-- Required action --
Word for word, restate the records that appear below.

Segment Start: Records provided

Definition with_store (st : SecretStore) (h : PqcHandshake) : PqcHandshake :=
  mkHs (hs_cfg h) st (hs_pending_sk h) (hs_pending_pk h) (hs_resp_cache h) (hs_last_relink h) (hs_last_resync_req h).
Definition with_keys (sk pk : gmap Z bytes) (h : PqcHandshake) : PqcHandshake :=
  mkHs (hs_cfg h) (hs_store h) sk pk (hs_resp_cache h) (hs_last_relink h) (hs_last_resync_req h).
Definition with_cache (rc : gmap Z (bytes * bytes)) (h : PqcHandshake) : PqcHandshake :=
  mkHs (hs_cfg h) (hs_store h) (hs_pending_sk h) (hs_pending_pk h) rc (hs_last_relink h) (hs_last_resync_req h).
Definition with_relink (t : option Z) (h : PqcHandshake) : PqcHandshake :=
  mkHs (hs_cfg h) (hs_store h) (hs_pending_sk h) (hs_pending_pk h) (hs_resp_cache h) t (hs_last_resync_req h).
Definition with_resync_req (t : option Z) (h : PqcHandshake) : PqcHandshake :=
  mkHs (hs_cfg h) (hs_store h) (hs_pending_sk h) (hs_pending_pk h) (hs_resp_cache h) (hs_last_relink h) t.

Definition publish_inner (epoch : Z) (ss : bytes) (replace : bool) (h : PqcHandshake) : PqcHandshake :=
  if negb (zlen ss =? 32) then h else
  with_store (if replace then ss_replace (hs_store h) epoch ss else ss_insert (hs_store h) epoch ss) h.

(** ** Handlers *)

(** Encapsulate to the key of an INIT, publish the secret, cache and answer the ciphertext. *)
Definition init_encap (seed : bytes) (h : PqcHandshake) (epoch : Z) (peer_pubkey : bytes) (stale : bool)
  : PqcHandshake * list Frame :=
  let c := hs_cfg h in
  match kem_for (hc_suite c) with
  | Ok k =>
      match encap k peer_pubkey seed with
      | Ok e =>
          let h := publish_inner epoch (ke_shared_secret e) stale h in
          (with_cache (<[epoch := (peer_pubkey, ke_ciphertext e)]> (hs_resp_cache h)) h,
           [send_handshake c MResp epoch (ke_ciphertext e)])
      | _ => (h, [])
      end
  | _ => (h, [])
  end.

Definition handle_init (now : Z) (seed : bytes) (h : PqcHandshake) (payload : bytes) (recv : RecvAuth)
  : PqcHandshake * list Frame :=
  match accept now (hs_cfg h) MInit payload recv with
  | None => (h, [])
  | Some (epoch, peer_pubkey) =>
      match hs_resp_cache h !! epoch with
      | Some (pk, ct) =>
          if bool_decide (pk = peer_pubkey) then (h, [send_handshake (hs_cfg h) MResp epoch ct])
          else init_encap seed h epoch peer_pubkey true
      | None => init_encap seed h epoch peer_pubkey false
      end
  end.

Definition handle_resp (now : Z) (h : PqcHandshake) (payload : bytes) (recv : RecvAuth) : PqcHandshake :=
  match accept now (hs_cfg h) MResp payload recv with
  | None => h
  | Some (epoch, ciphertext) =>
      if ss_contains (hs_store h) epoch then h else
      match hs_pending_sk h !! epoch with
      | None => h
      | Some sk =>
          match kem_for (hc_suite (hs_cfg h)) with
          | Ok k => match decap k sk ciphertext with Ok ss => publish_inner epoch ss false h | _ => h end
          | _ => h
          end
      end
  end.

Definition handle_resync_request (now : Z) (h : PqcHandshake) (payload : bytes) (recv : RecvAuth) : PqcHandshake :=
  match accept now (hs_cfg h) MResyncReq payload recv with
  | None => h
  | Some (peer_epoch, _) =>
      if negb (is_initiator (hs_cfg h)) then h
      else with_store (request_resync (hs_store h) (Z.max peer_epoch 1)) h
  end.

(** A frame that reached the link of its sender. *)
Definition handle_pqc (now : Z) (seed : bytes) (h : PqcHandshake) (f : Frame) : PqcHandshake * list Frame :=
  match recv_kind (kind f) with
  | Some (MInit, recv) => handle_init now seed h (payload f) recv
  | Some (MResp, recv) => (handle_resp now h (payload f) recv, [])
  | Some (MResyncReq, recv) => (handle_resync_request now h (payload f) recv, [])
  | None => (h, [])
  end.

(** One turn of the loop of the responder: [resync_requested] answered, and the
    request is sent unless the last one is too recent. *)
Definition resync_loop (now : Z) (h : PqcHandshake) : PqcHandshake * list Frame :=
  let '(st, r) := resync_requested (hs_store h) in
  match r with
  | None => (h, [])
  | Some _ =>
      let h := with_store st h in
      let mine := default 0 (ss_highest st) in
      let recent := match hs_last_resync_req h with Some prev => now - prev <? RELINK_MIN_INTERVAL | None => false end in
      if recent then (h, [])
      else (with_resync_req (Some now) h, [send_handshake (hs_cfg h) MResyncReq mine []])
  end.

Segment End: Records provided

-- Response area --
Definition with_store (st : SecretStore) (h : PqcHandshake) : PqcHandshake :=
  mkHs (hs_cfg h) st (hs_pending_sk h) (hs_pending_pk h) (hs_resp_cache h) (hs_last_relink h) (hs_last_resync_req h).
Definition with_keys (sk pk : gmap Z bytes) (h : PqcHandshake) : PqcHandshake :=
  mkHs (hs_cfg h) (hs_store h) sk pk (hs_resp_cache h) (hs_last_relink h) (hs_last_resync_req h).
Definition with_cache (rc : gmap Z (bytes * bytes)) (h : PqcHandshake) : PqcHandshake :=
  mkHs (hs_cfg h) (hs_store h) (hs_pending_sk h) (hs_pending_pk h) rc (hs_last_relink h) (hs_last_resync_req h).
Definition with_relink (t : option Z) (h : PqcHandshake) : PqcHandshake :=
  mkHs (hs_cfg h) (hs_store h) (hs_pending_sk h) (hs_pending_pk h) (hs_resp_cache h) t (hs_last_resync_req h).
Definition with_resync_req (t : option Z) (h : PqcHandshake) : PqcHandshake :=
  mkHs (hs_cfg h) (hs_store h) (hs_pending_sk h) (hs_pending_pk h) (hs_resp_cache h) (hs_last_relink h) t.

Definition publish_inner (epoch : Z) (ss : bytes) (replace : bool) (h : PqcHandshake) : PqcHandshake :=
  if negb (zlen ss =? 32) then h else
  with_store (if replace then ss_replace (hs_store h) epoch ss else ss_insert (hs_store h) epoch ss) h.

(** ** Handlers *)

(** Encapsulate to the key of an INIT, publish the secret, cache and answer the ciphertext. *)
Definition init_encap (seed : bytes) (h : PqcHandshake) (epoch : Z) (peer_pubkey : bytes) (stale : bool)
  : PqcHandshake * list Frame :=
  let c := hs_cfg h in
  match kem_for (hc_suite c) with
  | Ok k =>
      match encap k peer_pubkey seed with
      | Ok e =>
          let h := publish_inner epoch (ke_shared_secret e) stale h in
          (with_cache (<[epoch := (peer_pubkey, ke_ciphertext e)]> (hs_resp_cache h)) h,
           [send_handshake c MResp epoch (ke_ciphertext e)])
      | _ => (h, [])
      end
  | _ => (h, [])
  end.

Definition handle_init (now : Z) (seed : bytes) (h : PqcHandshake) (payload : bytes) (recv : RecvAuth)
  : PqcHandshake * list Frame :=
  match accept now (hs_cfg h) MInit payload recv with
  | None => (h, [])
  | Some (epoch, peer_pubkey) =>
      match hs_resp_cache h !! epoch with
      | Some (pk, ct) =>
          if bool_decide (pk = peer_pubkey) then (h, [send_handshake (hs_cfg h) MResp epoch ct])
          else init_encap seed h epoch peer_pubkey true
      | None => init_encap seed h epoch peer_pubkey false
      end
  end.

Definition handle_resp (now : Z) (h : PqcHandshake) (payload : bytes) (recv : RecvAuth) : PqcHandshake :=
  match accept now (hs_cfg h) MResp payload recv with
  | None => h
  | Some (epoch, ciphertext) =>
      if ss_contains (hs_store h) epoch then h else
      match hs_pending_sk h !! epoch with
      | None => h
      | Some sk =>
          match kem_for (hc_suite (hs_cfg h)) with
          | Ok k => match decap k sk ciphertext with Ok ss => publish_inner epoch ss false h | _ => h end
          | _ => h
          end
      end
  end.

Definition handle_resync_request (now : Z) (h : PqcHandshake) (payload : bytes) (recv : RecvAuth) : PqcHandshake :=
  match accept now (hs_cfg h) MResyncReq payload recv with
  | None => h
  | Some (peer_epoch, _) =>
      if negb (is_initiator (hs_cfg h)) then h
      else with_store (request_resync (hs_store h) (Z.max peer_epoch 1)) h
  end.

(** A frame that reached the link of its sender. *)
Definition handle_pqc (now : Z) (seed : bytes) (h : PqcHandshake) (f : Frame) : PqcHandshake * list Frame :=
  match recv_kind (kind f) with
  | Some (MInit, recv) => handle_init now seed h (payload f) recv
  | Some (MResp, recv) => (handle_resp now h (payload f) recv, [])
  | Some (MResyncReq, recv) => (handle_resync_request now h (payload f) recv, [])
  | None => (h, [])
  end.

(** One turn of the loop of the responder: [resync_requested] answered, and the
    request is sent unless the last one is too recent. *)
Definition resync_loop (now : Z) (h : PqcHandshake) : PqcHandshake * list Frame :=
  let '(st, r) := resync_requested (hs_store h) in
  match r with
  | None => (h, [])
  | Some _ =>
      let h := with_store st h in
      let mine := default 0 (ss_highest st) in
      let recent := match hs_last_resync_req h with Some prev => now - prev <? RELINK_MIN_INTERVAL | None => false end in
      if recent then (h, [])
      else (with_resync_req (Some now) h, [send_handshake (hs_cfg h) MResyncReq mine []])
  end.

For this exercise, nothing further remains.